▸ PROBLEM DETAILS
Report the count of lines in the records below that hold the word "boxed", omitting everything but the number.

▸ RECORDS FOR PROCESSING
(* ===== verification/Lifetimes.v ===== *)
(** * Creation and destruction of the contexts

    Models what the create and destroy functions of the userspace components do
    to the heap: [kllm_response.c], [dispatch_policy.c], [decode_loop.c],
    [cache_index.c], [nvme_ep_wavefront.c], [gpu_attention.c] and
    [batch_scheduler.c].  The values that they build are those of the files of
    the components; here each is kept with the addresses of its blocks.

    The heap is the set of allocated blocks.  [malloc] is a parameter that may
    fail at any call and otherwise returns a block that is not in use; [free] of
    a block that is not allocated is undefined, of a null pointer has no effect.

    The class [Lifecycle] states what a pair of functions promises: a creation
    that fails leaves the heap alone, one that succeeds adds the blocks of the
    object, and the destruction takes exactly these away.  Every component has
    an instance, and so have all of them together ([ctx_create] and
    [ctx_destroy]).  A program that creates and destroys contexts in any order
    ([ctx_run]) is proved against the class. *)

From Stdlib Require Import ZArith Lia SpecFloat.
From stdpp Require Import base numbers list gmap sets infinite.
From S2P Require Import Prelude Floats TokenRing Chardev BlockFormat Arena CacheIndex Dispatch Response Wavefront Gpu InferGpu Attention InferCpu Sampling Decode Scheduler.

#[local] Open Scope Z_scope.

(** ** The heap *)

(** [calls] counts the calls of [malloc], so that it can fail at any of them. *)
Record heap : Type := Heap {
  calls : nat;
  blocks : gset Z;
}.

Definition malloc_law (malloc : nat -> gset Z -> option Z) : Prop :=
  forall n h a, malloc n h = Some a -> a ∉ h.

(** [free], of a pointer that may be null. *)
Definition free (p : option Z) (h : heap) : option heap :=
  match p with
  | None => Some h
  | Some a => if decide (a ∈ blocks h) then Some (Heap (calls h) (blocks h ∖ {[a]})) else None
  end.

Definition free_list (ps : list (option Z)) (h : heap) : option heap :=
  foldl (fun h p => h ← h; free p h) (Some h) ps.

Definition is_null (p : option Z) : bool := match p with None => true | Some _ => false end.

(** The blocks behind a pointer, and behind a list of them. *)
Definition block_of (p : option Z) : gset Z := match p with None => ∅ | Some a => {[a]} end.

Definition pointed (ps : list (option Z)) : gset Z := ⋃ (block_of <$> ps).

Section heap.
Context (malloc : nat -> gset Z -> option Z).

Definition alloc (h : heap) : option Z * heap :=
  match malloc (calls h) (blocks h) with
  | None => (None, Heap (S (calls h)) (blocks h))
  | Some a => (Some a, Heap (S (calls h)) ({[a]} ∪ blocks h))
  end.

(** ** The components *)

(** *** Response *)

Record kllm_response_ctx : Type := ResponseCtx { rc_self : Z; rc_fd : Z }.

Definition kllm_response_create (chardev_fd : Z) (h : heap) : option kllm_response_ctx * heap :=
  let '(ctx, h) := alloc h in
  match ctx with
  | None => (None, h)
  | Some a => (Some (ResponseCtx a chardev_fd), h)
  end.

Definition kllm_response_destroy (ctx : option kllm_response_ctx) (h : heap) : option heap :=
  free (rc_self <$> ctx) h.

(** *** Dispatch, decode and the GPU: one block each *)

(** A context with the address of its block. *)
Definition boxed (T : Type) : Type := Z * T.

Definition box_create {T} (build : bool -> option T) (h : heap) : option (boxed T) * heap :=
  let '(ctx, h) := alloc h in
  match ctx, build (negb (is_null ctx)) with
  | Some a, Some v => (Some (a, v), h)
  | _, _ => (None, h)
  end.

Definition dispatch_create (cfg : kllm_dispatch_config) (h : heap)
    : option (boxed kllm_dispatch_ctx) * heap :=
  box_create (fun ok => kllm_dispatch_create ok cfg) h.

Definition decode_create {St} (infer : St) (dispatch : kllm_dispatch_ctx) (dev : kllm_device)
    (h : heap) : option (boxed (kllm_decode_ctx St)) * heap :=
  box_create (fun ok => kllm_decode_create ok infer dispatch dev) h.

Definition gpu_create (has_ze has_cuda has_hip : bool) (h : heap) : option (boxed kllm_gpu_ctx) * heap :=
  box_create (fun ok => kllm_gpu_create ok has_ze has_cuda has_hip) h.

Definition kllm_dispatch_destroy (ctx : option (boxed kllm_dispatch_ctx)) (h : heap) : option heap :=
  free (fst <$> ctx) h.

Definition kllm_decode_destroy {St} (ctx : option (boxed (kllm_decode_ctx St))) (h : heap)
    : option heap :=
  free (fst <$> ctx) h.

Definition kllm_gpu_destroy (ctx : option (boxed kllm_gpu_ctx)) (h : heap) : option heap :=
  match ctx with
  | None => Some h
  | Some c => free (Some (fst c)) h
  end.

(** *** Cache index *)

Record index_object : Type := IndexObject {
  io_self : Z;
  io_entries : option Z;
  io_value : kllm_cache_index kllm_arena;
}.

Definition index_create (capacity : Z) (arena : kllm_arena) (h : heap)
    : option (option index_object * heap) :=
  if negb (Z.land capacity (u32 (capacity - 1)) =? 0) then Some (None, h)
  else
    let '(idx, h) := alloc h in
    match idx with
    | None => Some (None, h)
    | Some a =>
        let '(entries, h) := alloc h in
        match entries with
        | None => h ← free idx h; Some (None, h)
        | Some e =>
            v ← kllm_index_create true true capacity arena;
            Some (match v with None => None | Some v => Some (IndexObject a (Some e) v) end, h)
        end
    end.

Definition kllm_index_destroy (idx : option index_object) (h : heap) : option heap :=
  match idx with
  | None => Some h
  | Some o => h ← free (io_entries o) h; free (Some (io_self o)) h
  end.

(** *** Wavefronts *)

Record wavefront_object : Type := WavefrontObject {
  wo_self : Z;
  wo_path : option Z;
  wo_value : kllm_wavefront_ctx;
}.

(** [strdup] allocates, and its result is not checked. *)
Definition wavefront_create (nvme_ep_dev : list Z) (h : heap) : option wavefront_object * heap :=
  let '(ctx, h) := alloc h in
  match ctx with
  | None => (None, h)
  | Some a =>
      let '(path, h) := alloc h in
      ((fun v => WavefrontObject a path v) <$>
         kllm_wavefront_create true (negb (is_null path)) nvme_ep_dev, h)
  end.

Definition kllm_wavefront_destroy (ctx : option wavefront_object) (h : heap) : option heap :=
  match ctx with
  | None => Some h
  | Some c => h ← free (wo_path c) h; free (Some (wo_self c)) h
  end.

(** *** Batch scheduler *)

(** The token buffers of the slots, behind the pointer to the slots. *)
Record batch_object : Type := BatchObject {
  bo_self : Z;
  bo_requests : option Z;
  bo_tokens : list (option Z);
  bo_prefill : option Z;
  bo_decode : option Z;
}.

▸ WRITTEN SOLUTION
8